After that,  the top sat unquilted for the longest time.  The 2016 New Year’s resolutions to finish my projects really worked in this case, and here is the quilt that grew from that abandoned project.

artwork by Susan Dague

Purple Geese, 2016

59″ x 63″   

The quilting is very simple.  I wanted the plaids to do all the heavy lifting.  I think they do a great job.

258_PurpleGeesemed_3

 

Purple Geese Detail

And I gratefully acknowledge Gerry Roy and Roberta Horton for helping to nurture a love of plaids early on in my quilting life.  These fun fabrics are a a joy to work with, and I try to include them in everything I do.

If I had known I would love this one as much as I do, I’d like to think I might have finished it sooner.  Oh, well . . .

AND

there’s one more, finished in 2009.  It’s probably the remains of the class project that did not please me and did not warrant finishing as a full-sized quilt.  Done. (Must have had strong New Year’s resolutions in 2009, too).
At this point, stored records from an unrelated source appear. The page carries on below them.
(** C7. [update_item] raises 404 "Item not found", leaving the database
    as it was, when no item has the id.  Otherwise it stores and returns
    the item in which each of name, quantity, used, min and source is the
    value given in the request when one is given and the old value when
    none is; id, residentId, purchases, usageHistory and every other
    document are unchanged. *)
Theorem update_item_partial (item_id : string) (item_update : ItemUpdate.t)
    (db : DB) :
  match find (item_id_is item_id) (items db) with
  | None =>
      update_item item_id item_update db =
      (HTTPException 404 "Item not found", db)
  | Some it =>
      exists before rest it',
        items db = before ++ it :: rest
        /\ Forall (fun d => Item.id d <> item_id) before
        /\ update_item item_id item_update db =
           (Ok it',
            mk_DB (status_checks db) (residents db) (before ++ it' :: rest))
        /\ Item.name it' =
           match ItemUpdate.name item_update with
           | Some v => v | None => Item.name it end
        /\ Item.quantity it' =
           match ItemUpdate.quantity item_update with
           | Some v => v | None => Item.quantity it end
        /\ Item.used it' =
           match ItemUpdate.used item_update with
           | Some v => v | None => Item.used it end
        /\ Item.min it' =
           match ItemUpdate.min item_update with
           | Some v => v | None => Item.min it end
        /\ Item.source it' =
           match ItemUpdate.source item_update with
           | Some v => v | None => Item.source it end
        /\ Item.id it' = Item.id it
        /\ Item.residentId it' = Item.residentId it
        /\ Item.purchases it' = Item.purchases it
        /\ Item.usageHistory it' = Item.usageHistory it
  end.
Proof.
  destruct (find (item_id_is item_id) (items db)) as [it|] eqn:Hfind.
  - assert (Hid : Item.id (dollar_set (update_dict item_update) it) = Item.id it)
      by now rewrite dollar_set_update_dict.
    destruct (update_and_refresh_spec item_id _ db it Hfind Hid)
      as (before & rest & Hl & Hb & Hrun).
    rewrite dollar_set_update_dict in Hrun.
    exists before, rest, (updated_item item_update it).
    split; [exact Hl|]. split; [exact Hb|]. split.
    { unfold update_item, bind at 1. unfold find_one at 1.
      cbn [docs db_items]. rewrite Hfind. exact Hrun. }
    cbn. repeat split; reflexivity.
  - unfold update_item, bind, find_one, raise. cbn [docs db_items].
    now rewrite Hfind.
Qed.
(** [db.delete(item)]: the row is deleted by its primary key. *)
Definition db_delete {E : Type} (item : PantryItem) : M E unit :=
  fun w => (inr tt, set_db (filter (fun row => negb (id row =? id item)) (db w)) w).

(** [db.query(PantryItem).delete()]: deletes every row and returns how many
    rows were deleted. *)
Definition query_delete {E : Type} : M E Z :=
  fun w => (inr (Z.of_nat (List.length (db w))), set_db [] w).

(** [db.commit()]: the changes of the session were applied as they were
    made. *)
Definition db_commit {E : Type} : M E unit := ret tt.

(** [datetime.now().date()] *)
Definition datetime_now_date {E : Type} : M E date :=
  fun w => (inr (clock w), w).

(** ** Pantry endpoints *)

(** [GET /api/pantry/] *)
Definition get_pantry_items : Handler (list PantryItem) :=
  query_all.

(** [DELETE /api/pantry/{item_id}] *)
Definition delete_pantry_item (item_id : Z) : Handler body :=
  item <- query_filter_id_first item_id ;;
  match item with
  | None => raise (mkHTTPException 404 "Item not found")
  | Some item =>
      db_delete item ;;
      db_commit ;;
      ret [("message", JStr "Item deleted successfully"); ("id", JInt item_id)]
  end.

(** [DELETE /api/pantry/] *)
Definition clear_pantry : Handler body :=
  query_delete ;;
  db_commit ;;
  ret [("message", JStr "Pantry cleared")].

(** [POST /api/pantry/].  The id of the new row is given by the database;
    the table definition is not part of this file, so the allocation is a
    parameter [next_id], of which the store contract only says that the id
    is fresh. *)
Record PantryItemCreate : Type := mkPantryItemCreate {
  new_name : string;
  new_expiry_date : option date
}.

Section Insert.

Variable next_id : list PantryItem -> Z.

(** [db.add(db_item); db.commit(); db.refresh(db_item)] *)
Definition db_add {E : Type} (n : string) (e : option date) : M E PantryItem :=
  fun w =>
    let db_item := mkPantryItem (next_id (db w)) n e in
    (inr db_item, set_db (db w ++ [db_item]) w).

Definition add_pantry_item (item : PantryItemCreate) : Handler PantryItem :=
  db_item <- db_add (new_name item) (new_expiry_date item) ;;
  db_commit ;;
  ret db_item.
111_AllPlaids_medAll Plaids, 2009

42″ x 44″

 

 





More Nancy Drew

25 03 2016

The full-sized version of the Nancy Drew quilt is finally finished and photographed.  There were so many of these great fabrics that I felt I had to include as much as I possibly could.  The bold colors were fun to play with.

Get a Clue with Nancy Drew, 2015 61" x 73"

Get a Clue with Nancy Drew, 2015                  61″ x 73″

And here is a detail of the blocks and some of the quilting.

253_NancyDrewDetailA_med_2

 

The “Get a Clue” line of fabrics from Moda also included these larger panels of the book covers, so I used this piece for the back instead of trying to find a comfortable way to cut these into blocks.

Nancy Drew Quilt--Back

Do you remember Nancy?  Yes, I read the books in my youth, and I have re-read a few more recently, too, just to take a trip down memory lane.

Now my daughter collects those old books we all discarded, so this quilt is for her.